This Business Intelligence Project is about medical products sales intelligence. We will be working on two fact tables and four dimensions using Python for data exploration, Microsoft Azure as a cloud provider to host our solution, and Microsoft Power BI as a reporting tool.

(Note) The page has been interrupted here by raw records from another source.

Lemma Free_live (a : Allocator) (al : Allocation) (Hwf : wf a)
    (Hm : fits 32 (Meta al)) (Hne : Meta al <> unusedIndex) :
  exists a', Free a al = Some a' /\ wf a' /\
    match live a !! Meta al with
    | Some r => live a' = delete (Meta al) (live a) /\ size a' = size a /\
                freeStorage a' = freeStorage a + r.2
    | None => a' = a
    end.
Proof.
  pose proof Hwf as (ch & bins & F & HI). destruct (live a !! Meta al) as [r|] eqn:Hl.
  - pose proof (proj1 (live_lookup Hwf _ _) Hl) as (x & Hx & Hu & Hh & Er).
    destruct (handle_decode a x Hx (wf_cap Hwf) (wf_gen Hwf x Hx)) as [E1 E2]. rewrite Hh in E1, E2.
    destruct (free_grant a ch bins F x al HI Hx Hu Hne E1 E2)
      as (a' & ch' & bins' & F' & -> & HI' & Hr).
    assert (wf a') as Hwf' by (by eexists _, _, _).
    pose proof (released_live a a' x Hwf Hwf' Hx Hu Hr) as Hlive. rewrite Hh in Hlive.
    exists a'. split_and!; try done; [apply Hr|].
    destruct (conservation a ch bins F HI) as [Hc _]. destruct (conservation a' ch' bins' F' HI') as [Hc' _].
    rewrite (rl_cap _ _ _ Hr) in Hc'. unfold live_bytes in *. rewrite Hlive in Hc'.
    rewrite <- (foldr_sum_perm _ _ (map_to_list_delete (live a) (Meta al) r Hl)) in Hc. cbn in Hc. lia.
  - exists a. split; [|done]. unfold Free. replace (_ =? unusedIndex) with false by lia.
    set (x := Z.land (Meta al) metaSlotMask). case_if; [done|]. bool_props.
    assert (inr a x) as Hx.
    { pose proof (wf_cap Hwf). unfold u32 in *. pose proof (len_nonneg (nodes a)).
      rewrite Z.mod_small in Hif by lia. unfold inr. split; [|lia].
      apply Z.land_nonneg. right. by vm_compute. }
    rewrite index_N by done. cbn [mbind option_bind].
    destruct (used (N a x)) eqn:Hu; [|done]. cbn [negb orb]. case_if; [done|]. exfalso.
    assert (gen (N a x) = Meta al >>| metaSlotBits) as Eg by lia.
    apply (proj1 (live_none Hwf _) Hl x Hx Hu).
    destruct (handle_eq a x Hx (wf_cap Hwf) (wf_gen Hwf x Hx)) as [-> _]. rewrite Eg.
    unfold x. change metaSlotMask with (Z.ones 18). rewrite Z.land_ones by lia.
    unfold metaSlotBits. rewrite Z.shiftr_div_pow2 by lia.
    pose proof (Z.div_mod (Meta al) (2 ^ 18)). lia.
Qed.

(** A live handle can always be freed; the failure sentinel is the one handle
    whose range stays. *)
Lemma Free_live_total a al r :
  wf a -> live a !! Meta al = Some r ->
  exists a', Free a al = Some a' /\ wf a' /\ size a' = size a /\
    (live a' = delete (Meta al) (live a) \/ live a' = live a).
Proof.
  intros Hwf Hl. destruct (decide (Meta al = unusedIndex)) as [E|Hne].
  - exists a. unfold Free. rewrite E, Z.eqb_refl. auto.
  - destruct (Free_live a al Hwf) as (a' & E & Hwf' & Hm); [|done|].
    + apply (live_lookup Hwf) in Hl as (x & Hx & _ & <- & _).
      by apply (handle_eq a x Hx (wf_cap Hwf) (wf_gen Hwf x Hx)).
    + rewrite Hl in Hm. destruct Hm as (Hd & Hs & _). exists a'. auto.
Qed.

Lemma report_total a : wf a -> is_Some (storageReport a).
Proof.
  intros (ch & bins & F & HI). destruct (decide (0 < freeOffset a)) as [Hp|Hp].
  - destruct (storageReport_spec (iv_bins _ _ _ _ HI) Hp) as (r & -> & _). by eexists.
  - pose proof (lk_fo _ _ (iv_links _ _ _ _ HI)). unfold storageReport.
    replace (freeOffset a =? 0) with true by lia. by eexists.
Qed.

Lemma NewAllocator_live (sz maxA : Z) (Hsz : 0 <= sz < 2 ^ 32) (Hmax : 1 <= maxA < 2 ^ 31) :
  exists a, NewAllocatorMax sz maxA = Some a /\ wf a /\ live a = ∅ /\ size a = sz /\
    freeStorage a = sz /\ MaxAllocs a = Z.min maxA (2 ^ 17).
Proof.
  unfold NewAllocatorMax, metaSlotBits. change (1 <<| (18 - 1)) with (2 ^ 17).
  change (1 <<| 18) with (2 ^ 18). unfold u32. rewrite (Z.mod_small (maxA * 2)) by lia.
  set (m := if 2 ^ 18 <? maxA * 2 then 2 ^ 17 else maxA).
  assert (m = Z.min maxA (2 ^ 17)) as Em by (unfold m; case_if; lia).
  assert (0 < m /\ 2 * m <= 2 ^ 18) as [Hm0 Hm1] by lia.
  rewrite newAllocator_blank by done. rewrite <- Em. case_if; bool_props.
  - destruct (insertNode_blank sz m Hm0 Hm1) as (a & x & -> & Hwf & Hs & Hma & Hfs & Hu & _); [lia|].
    exists a. split_and!; try done. apply map_eq. intros h. rewrite lookup_empty.
    apply (live_none Hwf). intros y Hy Huy. by rewrite Hu in Huy.
  - pose proof (blank_size0 sz m Hm0 Hm1) as HI. specialize (HI ltac:(lia)).
    assert (wf (blank sz m)) as Hwf by (by eexists _, _, _). eexists. split_and!; try done; try (cbn; lia).
    apply map_eq. intros h. rewrite lookup_empty. apply (live_none Hwf). intros y Hy Huy.
    by rewrite (blank_N sz m) in Huy.
Qed.

(** ** The properties *)

(** [NewAllocatorMax] never panics for a node budget below 2^31 and yields
    a well-formed allocator that holds nothing, with all of its capacity free
    and the budget clamped to what a handle can address. *)
Theorem new_allocator_ok (sz maxA : Z) (Hsz : 0 <= sz < 2 ^ 32) (Hmax : 1 <= maxA < 2 ^ 31) :
  exists a, NewAllocatorMax sz maxA = Some a /\ wf a /\ live a = ∅ /\ size a = sz /\
    freeStorage a = sz /\ MaxAllocs a = Z.min maxA (2 ^ 17).
Proof. by apply NewAllocator_live. Qed.

Lemma new_allocator_ok_witness :
  exists a, NewAllocatorMax 100 4 = Some a /\ wf a /\ live a = ∅ /\ size a = 100 /\
    freeStorage a = 100 /\ MaxAllocs a = Z.min 4 (2 ^ 17).
Proof. apply (new_allocator_ok 100 4); lia. Defined.

(** C12: [Alloc] refines insertion into the map of live ranges. On every
    well-formed state it returns without panic; a success adds one new handle
    whose range is exactly [n] units, inside the arena and disjoint from every
    live range, and changes no other handle; a failure changes nothing and
    happens only for [n = 0], an exhausted node pool, or a request above the
    reported largest region. *)
Theorem alloc_refines (a : Allocator) (n : Z) (Hwf : wf a) (Hn : fits 32 n) :
  exists a' al ok, Alloc a n = Some (a', al, ok) /\ wf a' /\
    if ok : bool then
      live a !! Meta al = None /\ live a' = <[Meta al := (Offset al, n)]> (live a) /\
      0 <= Offset al /\ Offset al + n <= size a /\ size a' = size a /\
      (forall m r, live a !! m = Some r -> disjoint_range (Offset al, n) r)
    else a' = a /\ Meta al = unusedIndex /\
      (n = 0 \/ freeOffset a = 0 \/
       forall r, storageReport a = Some r -> LargestFreeRegion r < n).
Proof. by apply Alloc_live. Qed.

Lemma alloc_refines_witness :
  exists a' al ok, Alloc small 10 = Some (a', al, ok) /\ wf a' /\
    if ok : bool then
      live small !! Meta al = None /\ live a' = <[Meta al := (Offset al, 10)]> (live small) /\
      0 <= Offset al /\ Offset al + 10 <= size small /\ size a' = size small /\
      (forall m r, live small !! m = Some r -> disjoint_range (Offset al, 10) r)
    else a' = small /\ Meta al = unusedIndex /\
      (10 = 0 \/ freeOffset small = 0 \/
       forall r, storageReport small = Some r -> LargestFreeRegion r < 10).
Proof. apply (alloc_refines small 10 small_wf). by split. Defined.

To exploit this project follow these steps:
- Run pip install -r requirements.txt
- Create a ressource group in Azure
- Create the different cloud resources as shown in the report
- Azure Blob Storage
- Azure Data Factory
- Azure SQL Database
- Run create_data_warehouse.sql on Azure SQL Database you have created
- Connect SSMS to the Azure SQL Database
- Run the script
- Import the ETL pipeline file to Azure Data Factory
- Trigger the pipeline
- Connect the Sales.pbix file to the data warehouse
- Open the Sales.pbix file
- Change source settings to your Azure SQL Database
- Create a Microsoft Power BI Server workspace
- Create the application from the workspace
This project is organized as follows:
Medical-Sales-Intelligence
│ .gitignore
│ LICENSE
│ README.md
│ requirements.txt
│
├───Data
│ Customers.xlsx
│ Products.xlsx
│ Sales Managers.xlsx
│ Sales Reps and Geographies.xlsx
│ Sales.xlsx
│ Targets.xlsx
│
├───Development
│ ├───Data Orchestration
│ │ ETL.zip
│ │ ETL_support_live.zip
│ │
│ ├───Data Warehousing
│ │ create_data_warehouse.sql
│ │
│ ├───Exploratory Data Analysis
│ │ Data understanding.ipynb
│ │ EDA Customers.ipynb
│ │ EDA Products.ipynb
│ │ EDA Sales.ipynb
│ │ EDA SalesManagers.ipynb
│ │ EDA SalesRepsandGeographies.ipynb
│ │ EDA Targets.ipynb
│ │ utils.py
│ │
│ └───Reporting
│ Sales.pbix
│ Sales.pdf
│
└───Report
Presentation.pptx
Project Report.pdf